About five billion years ago our sun was born and became a supernova seeding all the elements of our solar system. Four-and-a-half billion years ago spinning around the sun was a disc of the original subcloud just large enough to resist the cosmic rays from the sun. A cold remnant of the subcloud, a hanger-on, a residue, a swirling disc of elements, gave birth in time to Mercury, Venus, Earth, Mars, Jupiter, Saturn, Uranus and Neptune. The planets were formed, and the solar system took shape as a community.

Cletus Wessels wrote, “The earth was a privileged planet with its size producing a gravitational and electromagnetic balance, and its position with respect to the sun enabling it to establish a temperature range in which complex molecules could be formed. Out of these seemingly random conditions came the earth’s stupendous creativity over the next four billion years that brought forth all the beauty of its land, its plants, and its animals. And then between two and three million years ago, the earth became conscious in the human.”
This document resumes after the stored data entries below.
(* ===== verification/SwIds.v ===== *)
(** * SwIds: the identifiers of the SkyWalking receiver

    Models the conversions of SkyWalking trace and segment ids to the 16- and
    8-byte ids of the collector ([skywalkingproto_to_traces.go] from
    [swTraceIDToTraceID] on).  [uuid.Parse] is not part of the repository and is
    the class [UuidLib].  [None] is a run-time panic. *)

From S2P Require Import Prelude GoStrings PData.

Class UuidLib := {
  (** [uuid.Parse]: the 16 bytes, [None] for the error *)
  uuid_Parse : string → option string;
}.

(** [string] of a byte array. *)
Definition bytes_string (l : list Z) : string := of_byte_list ((λ b, ascii_of_N (Z.to_N b)) <$> l).

Definition NewTraceIDEmpty : TraceID := bytes_string (replicate 16 0).
Definition NewSpanIDEmpty : SpanID := bytes_string (replicate 8 0).

(** [hex.Decode]: what was decoded before the first error, and whether there was
    none. *)
Fixpoint hex_Decode (src : list ascii) : list Z * bool :=
  match src with
  | p :: q :: src' =>
      match hexDigit p, hexDigit q with
      | Some a, Some b => let '(l, ok) := hex_Decode src' in (a * 16 + b :: l, ok)
      | _, _ => ([], false)
      end
  | [_] => ([], false)
  | [] => ([], true)
  end.

(** [for i := i; i < i + n; i++ { uid[i] ^= byte(v); v >>= 8 }] *)
Fixpoint xor_le (uid : list Z) (i n : nat) (v : Z) : list Z :=
  match n with
  | O => uid
  | S n' => xor_le (<[i := Z.lxor (uid !!! i) (u8 v)]> uid) (S i) n' (Z.shiftr v 8)
  end.

(** [s[low:high]] *)
Definition substring_of (s : string) (low high : Z) : option string :=
  if (0 <=? low) && (low <=? high) && (high <=? slen s)
  then Some (of_byte_list (take (Z.to_nat (high - low)) (drop (Z.to_nat low) (byte_list s))))
  else None.

Definition dot : ascii := "."%char.

Definition zero_uuid : list Z := replicate 16 0.

Definition swStringToUUID (s : string) (extra : Z) : option (list Z) :=
  if slen s <? 32 then Some zero_uuid
  else
    let '(d, ok) := hex_Decode (take 32 (byte_list s)) in
    let uid := take 16 (d ++ zero_uuid) in
    if negb ok then Some uid
    else
      let uid := xor_le uid 0 4 extra in
      if slen s =? 32 then Some uid
      else
        let index1 := IndexByte s dot in
        let index2 := LastIndexByte s dot in
        if negb (index1 =? 32) || (index2 <? 0) then Some zero_uuid
        else
          m ← substring_of s (index1 + 1) index2;
          match Atoi m with
          | None => Some zero_uuid
          | Some mid =>
              l ← substring_of s (index2 + 1) (slen s);
              match Atoi l with
              | None => Some zero_uuid
              | Some last => Some (xor_le (xor_le uid 4 4 mid) 8 8 last)
              end
          end.

Definition uuidTo8Bytes (uuid : list Z) : list Z := zip_with Z.lxor (take 8 uuid) (drop 8 uuid).

Definition swTraceIDToTraceID `{UuidLib} (traceID : string) : option TraceID :=
  if slen traceID <=? 36 then Some (default NewTraceIDEmpty (uuid_Parse traceID))
  else bytes_string <$> swStringToUUID traceID 0.

Definition segmentIDToSpanID (segmentID : string) (spanID : Z) : option SpanID :=
  if slen segmentID <? 32 then Some NewSpanIDEmpty
  else (λ uuid, bytes_string (uuidTo8Bytes uuid)) <$> swStringToUUID segmentID spanID.

(** ** Byte arrays *)

Definition le_byte (v : Z) (i : nat) : Z := u8 (Z.shiftr v (8 * Z.of_nat i)).

Lemma u8_range v : 0 <= u8 v < 256.
Proof. unfold u8. by apply Z.mod_pos_bound. Qed.

Lemma byte_bits a : 0 <= a < 256 ↔ 0 <= a ∧ ∀ i, 8 <= i → Z.testbit a i = false.
Proof.
  split.
  - intros Ha. split; [lia|]. intros i Hi. rewrite <- (Z.mod_small a (2 ^ 8)) by done.
    by apply Z.mod_pow2_bits_high.
  - intros [H0 Hb]. split; [done|]. assert (a = a mod 2 ^ 8) as ->; [|by apply Z.mod_pos_bound].
    apply Z.bits_inj'. intros i Hi. destruct (Z.lt_ge_cases i 8).
    + by rewrite Z.mod_pow2_bits_low.
    + rewrite Z.mod_pow2_bits_high by lia. by apply Hb.
Qed.

Lemma lxor_byte a b : 0 <= a < 256 → 0 <= b < 256 → 0 <= Z.lxor a b < 256.
Proof.
  rewrite !byte_bits. intros [Ha Hab] [Hb Hbb]. split; [by apply Z.lxor_nonneg|].
  intros i Hi. by rewrite Z.lxor_spec, Hab, Hbb.
Qed.

Lemma lxor_cancel_r a b c : Z.lxor a c = Z.lxor b c → a = b.
Proof.
  intros E. apply (f_equal (λ z, Z.lxor z c)) in E. by rewrite !Z.lxor_assoc, Z.lxor_nilpotent, !Z.lxor_0_r in E.
Qed.

Lemma lxor_cancel_l c a b : Z.lxor c a = Z.lxor c b → a = b.
Proof. rewrite !(Z.lxor_comm c). apply lxor_cancel_r. Qed.

(** The bytes of an integer give it back. *)
Lemma le_bytes_u32 a b : (∀ i, (i < 4)%nat → le_byte a i = le_byte b i) → u32 a = u32 b.
Proof.
  intros Hb. unfold u32. change two32 with (2 ^ 32). apply Z.bits_inj'. intros i Hi.
  destruct (Z.lt_ge_cases i 32); [|by rewrite !Z.mod_pow2_bits_high by lia].
  rewrite !Z.mod_pow2_bits_low by lia.
  pose proof (Z.div_mod i 8 ltac:(done)) as Hd. pose proof (Z.mod_pos_bound i 8 ltac:(done)) as Hr.
  assert (0 <= i / 8 < 4) as Hq by (split; [by apply Z.div_pos|by apply Z.div_lt_upper_bound]).
  specialize (Hb (Z.to_nat (i / 8)) ltac:(lia)). unfold le_byte, u8 in Hb. change 256 with (2 ^ 8) in Hb.
  rewrite Z2Nat.id in Hb by lia. apply (f_equal (λ z, Z.testbit z (i mod 8))) in Hb.
  rewrite !Z.mod_pow2_bits_low, !Z.shiftr_spec in Hb by lia.
  by replace (i mod 8 + 8 * (i / 8)) with i in Hb by lia.
Qed.

Lemma length_xor_le uid i n v : length (xor_le uid i n v) = length uid.
Proof. revert uid i v. induction n as [|n IH]; intros uid i v; simpl; [done|]. by rewrite IH, length_insert. Qed.

Lemma xor_le_lookup n uid i v j :
  xor_le uid i n v !! j =
    (λ x, if (i <=? j)%nat && (j <? i + n)%nat then Z.lxor x (le_byte v (j - i)) else x) <$> uid !! j.
Proof.
  revert uid i v. induction n as [|n IH]; intros uid i v; simpl.
  - destruct (Nat.leb_spec i j), (Nat.ltb_spec j (i + 0)); simpl; try lia; by destruct (uid !! j).
  - rewrite IH. destruct (decide (j = i)) as [->|Hne].
    + destruct (Nat.leb_spec (S i) i); [lia|]. simpl. destruct (Nat.leb_spec i i); [|lia].
      destruct (Nat.ltb_spec i (i + S n)); [|lia]. simpl. rewrite Nat.sub_diag.
      destruct (uid !! i) as [x|] eqn:E.
      * rewrite list_lookup_insert_eq by (by eapply lookup_lt_Some). simpl.
        by rewrite (list_lookup_total_correct _ _ _ E).
      * rewrite lookup_ge_None_2; [done|]. rewrite length_insert. by apply lookup_ge_None.
    + rewrite list_lookup_insert_ne by done. apply option_fmap_ext. intros x.
      assert (((S i <=? j) && (j <? S i + n))%nat = ((i <=? j) && (j <? i + S n))%nat) as ->
        by (apply eq_bool_prop_intro; rewrite !andb_True, !Is_true_true, !Nat.leb_le, !Nat.ltb_lt; lia).
      destruct (_ && _) eqn:Ec; [|done]. apply andb_true_iff in Ec as [Ec%Nat.leb_le _].
      f_equal. unfold le_byte. rewrite Z.shiftr_shiftr by lia. do 2 f_equal. lia.
Qed.

Lemma xor_le_0 uid i n : xor_le uid i n 0 = uid.
Proof.
  apply list_eq. intros j. rewrite xor_le_lookup. destruct (uid !! j) as [x|]; simpl; [|done].
  f_equal. case_match; [|done]. unfold le_byte. by rewrite Z.shiftr_0_l, Z.lxor_0_r.
Qed.

Lemma bytes_string_inj l1 l2 :
  Forall (λ b, 0 <= b < 256) l1 → Forall (λ b, 0 <= b < 256) l2 → bytes_string l1 = bytes_string l2 → l1 = l2.
Proof.
  intros H1 H2 E. apply (f_equal byte_list) in E. unfold bytes_string in E. rewrite !byte_list_inv in E.
  revert l2 H2 E. induction H1 as [|a l1 Ha _ IH]; intros l2 H2 E; destruct H2 as [|b l2 Hb H2]; simpl in E; try done.
  injection E as Ea E. f_equal; [|by apply IH].
  apply (f_equal N_of_ascii) in Ea. rewrite !N_ascii_embedding in Ea by lia. lia.
Qed.

(** ** The two formats of an id *)

(** [s] is 32 hex digits, the bytes [d], alone or before ".mid.last". *)
Definition sw_format (s : string) (d : list Z) (mid last : Z) : Prop :=
  ∃ start, String.length start = 32%nat ∧ hex_Decode (byte_list start) = (d, true) ∧
    ((s = start ∧ mid = 0 ∧ last = 0) ∨
     ∃ m l, s = start +:+ String dot (m +:+ String dot l) ∧ Atoi m = Some mid ∧ Atoi l = Some last).

Lemma hex_Decode_ok l d :
  hex_Decode l = (d, true) → length l = (2 * length d)%nat ∧ Forall (λ b, 0 <= b < 256) d ∧ dot ∉ l.
Proof.
  assert (∀ a v, hexDigit a = Some v → 0 <= v < 16 ∧ dot ≠ a) as Hdig.
  { intros a v E. split; [|by intros <-]. unfold hexDigit in E. repeat case_match; simplify_eq; bool_facts; lia. }
  revert d. induction l as [|a|a b l IH _] using list_ind2; intros d; simpl.
  - intros [= <-]. split; [done|]. split; [constructor|apply not_elem_of_nil].
  - done.
  - destruct (hexDigit a) as [x|] eqn:Ea; [|done]. destruct (hexDigit b) as [y|] eqn:Eb; [|done].
    destruct (hex_Decode l) as [d' ok] eqn:El. intros [= <- ->].
    apply Hdig in Ea as [Hx Ha], Eb as [Hy Hb].
    destruct (IH d' eq_refl) as (Hl & Hf & Hd). simpl. split; [lia|].
    split; [constructor; [lia|done]|]. by rewrite !not_elem_of_cons.
Qed.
This is our creation story and one that can lead us more deeply toward mystery and awe. This is our mythology. To be clear, to call something a myth isn’t to denigrate it. On the contrary, I’m looking to elevate this story. Myths are big stories, universal stories that we can hold our individual stories up to. They are mirrors, or lenses, ways for us to see ourselves and our place in the universe. To call something myth isn’t a comment about the facts of the story. It’s to say that the story is True. The creation story science has given us offers meaningful insight into our lives on this planet. One of our sources of Truth is science. And, science, like UUs, changes its mind sometimes. New information is made known and new theories are posited. UUs don’t have doctrine because we know that revelation continues to unfold. But, that doesn’t mean we can’t have myths. Myths can change with time, but they aren’t dependent on facts.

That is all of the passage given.